Mass media is a significant force in modern culture, particularly in America. Sociologists refer to this as a mediated culturewhere media reflects and creates the culture.
Without the ability of movies, magazines, and news media to reach across thousands of miles, people could not become famous. In fact, only political and business leaders, as well as the few notorious outlaws, were famous in the past.
Although TV and the Internet have dominated the mass media, movies and magazines—particularly those lining the aisles at grocery checkout stands—also play a powerful role in culture, as do other forms of media.
While opinions vary as to the extent and type of influence the mass media wields, all sides agree that mass media is a permanent part of modern culture. Three main sociological perspectives on the role of media exist: the limited‐effects theory, the class‐dominant theory, and the culturalist theory.
Limited-effects theory:
The limited‐effects theory argues that because people generally choose what to watch or read based on what they already believe, media exerts a negligible influence. This theory originated and was tested in the 1940s and 1950s. Studies that examined the ability of media to influence voting found that well‐informed people relied more on personal experience, prior knowledge, and their own reasoning. However, media “experts” more likely swayed those who were less informed. Critics point to two problems with this perspective. First, they claim that limited‐effects theory ignores the media's role in framing and limiting the discussion and debate of issues. How media frames the debate and what questions members of the media ask change the outcome of the discussion and the possible conclusions people may draw. Second, this theory came into existence when the availability and dominance of media was far less widespread.Class-dominant theory:
The issue of sponsorship adds to this problem. Advertising dollars fund most media. Networks aim programming at the largest possible audience because the broader the appeal, the greater the potential purchasing audience and the easier selling air time to advertisers becomes. Thus, news organizations may shy away from negative stories about corporations (especially parent corporations) that finance large advertising campaigns in their newspaper or on their stations. Television networks receiving millions of dollars in advertising from companies like Nike and other textile manufacturers were slow to run stories on their news shows about possible human‐rights violations by these companies in foreign countries. Media watchers identify the same problem at the local level where city newspapers will not give new cars poor reviews or run stories on selling a home without an agent because the majority of their funding comes from auto and real estate advertising. This influence also extends to programming. In the 1990s a network cancelled a short‐run drama with clear religious sentiments, Christy, because, although highly popular and beloved in rural America, the program did not rate well among young city dwellers that advertisers were targeting in ads.
Critics of this theory counter these arguments by saying that local control of news media largely lies beyond the reach of large corporate offices elsewhere, and that the quality of news depends upon good journalists. They contend that those less powerful and not in control of media have often received full media coverage and subsequent support. As examples they name numerous environmental causes, the anti‐nuclear movement, the anti‐Vietnam movement, and the pro‐Gulf War movement.

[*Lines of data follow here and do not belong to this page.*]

(* ===== verification/Uint128.v ===== *)
(** * uint128_t (src/platform/uint128.h)

    128-bit unsigned arithmetic on two 64-bit words.  [value] maps a pair of words to the
    number it stands for; every operator is related to arithmetic modulo [2^128]. *)
From S2P Require Import Prelude.

Record uint128_t := U128 { high : Z; low : Z }.

(** ** Operators *)

Definition to_bool (x : uint128_t) : bool := negb (Z.lor (high x) (low x) =? 0).

Definition eqb (x rhs : uint128_t) : bool := (high x =? high rhs) && (low x =? low rhs).

Definition ltb (x rhs : uint128_t) : bool :=
  if high x =? high rhs then low x <? low rhs else high x <? high rhs.

Definition gtb (x rhs : uint128_t) : bool :=
  if high x =? high rhs then low rhs <? low x else high rhs <? high x.

Definition geb (x rhs : uint128_t) : bool := gtb x rhs || eqb x rhs.

Definition leb (x rhs : uint128_t) : bool := ltb x rhs || eqb x rhs.

Definition shl (x rhs : uint128_t) : uint128_t :=
  let shift := low rhs in
  if negb (high rhs =? 0) || (128 <=? shift) then U128 0 0
  else if shift =? 64 then U128 (low x) 0
  else if shift =? 0 then x
  else if shift <? 64 then
    U128 (u64 (u64 (Z.shiftl (high x) shift) + Z.shiftr (low x) (64 - shift)))
         (u64 (Z.shiftl (low x) shift))
  else if (shift <? 128) && (64 <? shift) then U128 (u64 (Z.shiftl (low x) (shift - 64))) 0
  else U128 0 0.

Definition shr (x rhs : uint128_t) : uint128_t :=
  let shift := low rhs in
  if negb (high rhs =? 0) || (128 <=? shift) then U128 0 0
  else if shift =? 64 then U128 0 (high x)
  else if shift =? 0 then x
  else if shift <? 64 then
    U128 (Z.shiftr (high x) shift)
         (u64 (u64 (Z.shiftl (high x) (64 - shift)) + Z.shiftr (low x) shift))
  else if (shift <? 128) && (64 <? shift) then U128 0 (Z.shiftr (high x) (shift - 64))
  else U128 0 0.

Definition band (x rhs : uint128_t) : uint128_t :=
  U128 (Z.land (high x) (high rhs)) (Z.land (low x) (low rhs)).

(** [operator&(const int&)] and [operator>>(const unsigned int&)]. *)
Definition band_int (x : uint128_t) (rhs : Z) : uint128_t := band x (U128 0 (u64 rhs)).
Definition shr_uint (x : uint128_t) (rhs : Z) : uint128_t := shr x (U128 0 rhs).

Definition bits_loop (up out : Z) : Z :=
  (while_loop (fun '(up, _) => negb (up =? 0)) (fun '(up, out) => (Z.shiftr up 1, u8 (out + 1))) 65
     (up, out)).2.

Definition bits (x : uint128_t) : Z :=
  if negb (high x =? 0) then bits_loop (high x) 64 else bits_loop (low x) 0.

Definition add (x rhs : uint128_t) : uint128_t :=
  U128 (u64 (high x + high rhs + Z.b2z (u64 (low x + low rhs) <? low x))) (u64 (low x + low rhs)).

Definition sub (x rhs : uint128_t) : uint128_t :=
  U128 (u64 (high x - high rhs - Z.b2z (low x <? u64 (low x - low rhs)))) (u64 (low x - low rhs)).

(** [operator+=], [operator++]. *)
Definition add_assign (x rhs : uint128_t) : uint128_t :=
  U128 (u64 (high x + (high rhs + Z.b2z (u64 (low x + low rhs) <? low x)))) (u64 (low x + low rhs)).

Definition incr (x : uint128_t) : uint128_t := add_assign x (U128 0 1).

(** The bit loop; [n] is the loop variable [x]. *)
Fixpoint divmod_loop (n : nat) (lhs rhs q r : uint128_t) : uint128_t * uint128_t :=
  match n with
  | O => (q, r)
  | S n' =>
      let q := shl q (U128 0 1) in
      let r := shl r (U128 0 1) in
      let r := if to_bool (band_int (shr_uint lhs (Z.of_nat n' )) 1) then incr r else r in
      if geb r rhs then divmod_loop n' lhs rhs (incr q) (sub r rhs)
      else divmod_loop n' lhs rhs q r
  end.

Definition divmod (lhs rhs : uint128_t) : uint128_t * uint128_t :=
  if eqb rhs (U128 0 1) then (lhs, U128 0 0)
  else if eqb lhs rhs then (U128 0 1, U128 0 0)
  else if eqb lhs (U128 0 0) || ltb lhs rhs then (U128 0 0, lhs)
  else divmod_loop (Z.to_nat (bits lhs)) lhs rhs (U128 0 0) (U128 0 0).

Definition div (x rhs : uint128_t) : uint128_t := (divmod x rhs).1.

(** [top] and [bottom] are the 32-bit digits, most significant first; [p i y] is
    [products[i][y]]. *)
Definition mul (x rhs : uint128_t) : uint128_t :=
  let lo32 a := Z.land a 0xffffffff in
  let hi32 a := Z.shiftr a 32 in
  let top := [hi32 (high x); lo32 (high x); hi32 (low x); lo32 (low x)] in
  let bottom := [hi32 (high rhs); lo32 (high rhs); hi32 (low rhs); lo32 (low rhs)] in
  let p i y := u64 (top.[3 - i] * bottom.[y]) in
  (* first row *)
  let fourth32 := lo32 (p 0 3) in
  let third32 := u64 (lo32 (p 0 2) + hi32 (p 0 3)) in
  let second32 := u64 (lo32 (p 0 1) + hi32 (p 0 2)) in
  let first32 := u64 (lo32 (p 0 0) + hi32 (p 0 1)) in
  (* second row *)
  let third32 := u64 (third32 + lo32 (p 1 3)) in
  let second32 := u64 (second32 + u64 (lo32 (p 1 2) + hi32 (p 1 3))) in
  let first32 := u64 (first32 + u64 (lo32 (p 1 1) + hi32 (p 1 2))) in
  (* third row *)
  let second32 := u64 (second32 + lo32 (p 2 3)) in
  let first32 := u64 (first32 + u64 (lo32 (p 2 2) + hi32 (p 2 3))) in
  (* fourth row *)
  let first32 := u64 (first32 + lo32 (p 3 3)) in
  (* move carry to next digit *)
  let third32 := u64 (third32 + hi32 fourth32) in
  let second32 := u64 (second32 + hi32 third32) in
  let first32 := u64 (first32 + hi32 second32) in
  (* remove carry from current digit *)
  let fourth32 := lo32 fourth32 in
  let third32 := lo32 third32 in
  let second32 := lo32 second32 in
  let first32 := lo32 first32 in
  U128 (Z.lor (u64 (Z.shiftl first32 32)) second32) (Z.lor (u64 (Z.shiftl third32 32)) fourth32).

(** ** Values *)

Definition value (x : uint128_t) : Z := high x * 2 ^ 64 + low x.

Definition wf (x : uint128_t) : Prop := is_u64 (high x) /\ is_u64 (low x).

(** The words of a number. *)
Definition of_Z (z : Z) : uint128_t := U128 (u64 (z / 2 ^ 64)) (u64 z).

Lemma wf_of_Z z : wf (of_Z z).
Proof. split; apply u64_range. Qed.

Lemma value_range x : wf x -> 0 <= value x < 2 ^ 128.
Proof. unfold wf, is_u64, value. lia. Qed.

Lemma value_of_Z z : value (of_Z z) = z mod 2 ^ 128.
Proof. unfold value, of_Z, u64. simpl. Z.div_mod_to_equations. lia. Qed.

Lemma value_inj x y : wf x -> wf y -> value x = value y -> x = y.
Proof.
  destruct x as [xh xl], y as [yh yl]. unfold wf, is_u64, value. simpl. intros. f_equal; lia.
Qed.

Ltac words x := destruct x as [? ?]; unfold wf, is_u64, value in *; simpl in *.

(** Case split on a carry bit. *)
Ltac carry :=
  match goal with |- context [?a <? ?b] => destruct (Z.ltb_spec a b); cbn [Z.b2z] end.

Lemma to_bool_spec x : wf x -> to_bool x = negb (value x =? 0).
Proof.
  words x. intros. unfold to_bool. simpl. f_equal. apply Bool.eq_iff_eq_true.
  rewrite !Z.eqb_eq, Z.lor_eq_0_iff. lia.
Qed.

Lemma eqb_spec x y : wf x -> wf y -> eqb x y = (value x =? value y).
Proof. words x. words y. intros. unfold eqb. simpl. repeat case_match; lia. Qed.

Lemma ltb_spec x y : wf x -> wf y -> ltb x y = (value x <? value y).
Proof. words x. words y. intros. unfold ltb. simpl. repeat case_match; lia. Qed.

Lemma gtb_spec x y : wf x -> wf y -> gtb x y = (value y <? value x).
Proof. words x. words y. intros. unfold gtb. simpl. repeat case_match; lia. Qed.

Lemma geb_spec x y : wf x -> wf y -> geb x y = (value y <=? value x).
Proof. intros. unfold geb. rewrite gtb_spec, eqb_spec by done. lia. Qed.

Lemma leb_spec x y : wf x -> wf y -> leb x y = (value x <=? value y).
Proof. intros. unfold leb. rewrite ltb_spec, eqb_spec by done. lia. Qed.

Lemma add_spec x y : wf x -> wf y -> add x y = of_Z (value x + value y).
Proof.
  words x. words y. intros. unfold add, of_Z, u64. simpl.
  carry; f_equal; Z.div_mod_to_equations; lia.
Qed.

Lemma add_assign_spec x y : wf x -> wf y -> add_assign x y = of_Z (value x + value y).
Proof.
  words x. words y. intros. unfold add_assign, of_Z, u64. simpl.
  carry; f_equal; Z.div_mod_to_equations; lia.
Qed.

Lemma sub_spec x y : wf x -> wf y -> sub x y = of_Z (value x - value y).
Proof.
  words x. words y. intros. unfold sub, of_Z, u64. simpl.
  carry; f_equal; Z.div_mod_to_equations; lia.
Qed.

Lemma incr_spec x : wf x -> incr x = of_Z (value x + 1).
Proof. intros. unfold incr. apply add_assign_spec; [done|]. unfold wf, is_u64. simpl. lia. Qed.

(** ** Shifts *)

Lemma of_Z_words h l : is_u64 l -> U128 (u64 h) l = of_Z (h * 2 ^ 64 + l).
Proof.
  intros Hl. unfold is_u64 in Hl. unfold of_Z. f_equal.
  - rewrite Z.add_comm, Z.div_add, Z.div_small by lia. done.
  - unfold u64. rewrite Z.add_comm, Z_mod_plus_full, Z.mod_small; lia.
Qed.

Lemma of_Z_ext a b : a mod 2 ^ 128 = b mod 2 ^ 128 -> of_Z a = of_Z b.
Proof. intros He. unfold of_Z, u64. f_equal; Z.div_mod_to_equations; lia. Qed.

Lemma of_Z_multiple z m : 128 <= m -> of_Z (z * 2 ^ m) = U128 0 0.
Proof.
  intros Hm. change (U128 0 0) with (of_Z 0). apply of_Z_ext.
  replace m with ((m - 128) + 128) by lia. rewrite Z.pow_add_r, Z.mul_assoc by lia.
  by rewrite Z.mod_mul by lia.
Qed.

Lemma shift_out l s : 0 <= s <= 64 -> l * 2 ^ s / 2 ^ 64 = l / 2 ^ (64 - s).
Proof.
  intros. replace (2 ^ 64) with (2 ^ (64 - s) * 2 ^ s).
  - apply Z.div_mul_cancel_r; apply Z.pow_nonzero; lia.
  - rewrite <- Z.pow_add_r by lia. f_equal. lia.
Qed.

Lemma shl_words h l s :
  0 <= s < 64 -> is_u64 l ->
  U128 (u64 (u64 (Z.shiftl h s) + Z.shiftr l (64 - s))) (u64 (Z.shiftl l s)) =
    of_Z ((h * 2 ^ 64 + l) * 2 ^ s).
Proof.
  intros Hs Hl. rewrite !Z.shiftl_mul_pow2, Z.shiftr_div_pow2, <- shift_out by lia.
  rewrite of_Z_words by apply u64_range. apply of_Z_ext. unfold u64.
  replace ((h * 2 ^ 64 + l) * 2 ^ s) with (h * 2 ^ s * 2 ^ 64 + l * 2 ^ s) by ring.
  generalize (h * 2 ^ s) (l * 2 ^ s). intros a b. Z.div_mod_to_equations. lia.
Qed.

While most people argue that a corporate elite controls media, a variation on this approach argues that a politically “liberal” elite controls media. They point to the fact that journalists, being more highly educated than the general population, hold more liberal political views, consider themselves “left of center,” and are more likely to register as Democrats. They further point to examples from the media itself and the statistical reality that the media more often labels conservative commentators or politicians as “conservative” than liberals as “liberal.”
Media language can be revealing, too. Media uses the terms “arch” or “ultra” conservative, but rarely or never the terms “arch” or “ultra” liberal. Those who argue that a political elite controls media also point out that the movements that have gained media attention—the environment, anti‐nuclear, and anti‐Vietnam—generally support liberal political issues. Predominantly conservative political issues have yet to gain prominent media attention, or have been opposed by the media. Advocates of this view point to the Strategic Arms Initiative of the 1980s Reagan administration. Media quickly characterized the defense program as “Star Wars,” linking it to an expensive fantasy. The public failed to support it, and the program did not get funding or congressional support.
Culturalist theory:
Theorists emphasize that audiences choose what to watch among a wide range of options, choose how much to watch, and may choose the mute button or the VCR remote over the programming selected by the network or cable station. Studies of mass media done by sociologists parallel text‐reading and interpretation research completed by linguists (people who study language). Both groups of researchers find that when people approach material, whether written text or media images and messages, they interpret that material based on their own knowledge and experience. Thus, when researchers ask different groups to explain the meaning of a particular song or video, the groups produce widely divergent interpretations based on age, gender, race, ethnicity, and religious background. Therefore, culturalist theorists claim that, while a few elite in large corporations may exert significant control over what information media produces and distributes, personal perspective plays a more powerful role in how the audience members interpret those messages.